His government has been under sanctions for years, but the scale ramped up after the violent crackdown following the fraudulent 2020 presidential election, was boosted yet again when the country last year illegally diverted an airplane to land in Minsk to arrest an opposition activist, and then hit new levels of toughness following the invasion of Ukraine.

“We are strengthening once more our sanctions against the Kremlin and its collaborator, Lukashenko’s regime,” European Commission President Ursula von der Leyen said after the start of the war.

Now Lukashenko is trying to put a little daylight between Minsk and Moscow.

Despite toughening the law against protests, Lukashenko has also moved some political prisoners from jail to house arrest and allowed for visa-free travel to Belarus from Lithuania and Latvia. A migration crisis provoked by Lukashenko, who encouraged people to fly to Minsk and try to enter the EU, has eased.

Diplomatic feelers

On March 6, almost immediately after Russian troops withdrew from northern Ukraine, Belarusian Foreign Minister Vladimir Makei sent a letter to some of his EU counterparts, in which he “categorically” rejected “any insinuations about Belarus somehow being involved in the hostilities in Ukraine.”

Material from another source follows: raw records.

(* ===== verification/BucketQueue.v ===== *)
(** * The queue of a bucket, as linked [ThreadData] nodes
      (core/src/parking_lot.rs)

    A bucket of the hash table holds a singly linked queue of the threads
    parked on the keys that hash to it: [queue_head], [queue_tail] and the
    [next_in_queue] field of each [ThreadData].  [Module Ptr] is the code's
    pointer manipulation: what [park], [unpark_one], [unpark_all],
    [unpark_requeue] and [unpark_filter] do to the queue while they hold the
    bucket lock, on a heap of nodes (addresses are [Z], null is [0]).
    [Module Spec] is what they promise, on a plain list of threads.  The
    refinement theorems say that the pointer code implements the list
    operations: FIFO order, the tail pointer, and no other thread touched. *)


From S2P Require Import Prelude LotTypes FairTimeout.
Local Open Scope Z_scope.

(** [struct ThreadData]; [parked] is what the thread's [ThreadParker] shows. *)
Record Node := MkNode {
  next_in_queue : Z;
  key : Z;
  unpark_token : UnparkToken;
  park_token : ParkToken;
  parked_with_timeout : bool;
  parked : bool;
}.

He also urged “[availing] ourselves of the diplomatic toolbox to reestablish dialog.” 

Latushko said Makei’s letter should be met with “stone-cold silence.”

The letter was sent to Germany, France, Austria and Hungary, the opposition said. But the response has been cautious.

A French diplomat told POLITICO that France doesn’t recognize the results of the 2020 presidential election, demands a release of all political prisoners and calls on Belarus to stop allowing its territory to be used in Russia’s war against Ukraine.

An Austrian foreign ministry spokesperson confirmed receipt of the letter and said Vienna “is in the process of discussing it with its partners in the EU.” Hungary’s foreign ministry did not respond to a request for comment.

Latushko warned Belarus is likely to return to past efforts to trade political prisoners for an easing of sanctions, and that Lukashenko’s diplomats are also spinning the line that “the only person who can save Belarus and protect it from Russia is Lukashenko.”

“It’s an attempt to regain legitimacy, lift sanctions, & carry on business as usual,” said Franak Viačorka, an adviser to opposition leader Svetlana Tikhanovskaya.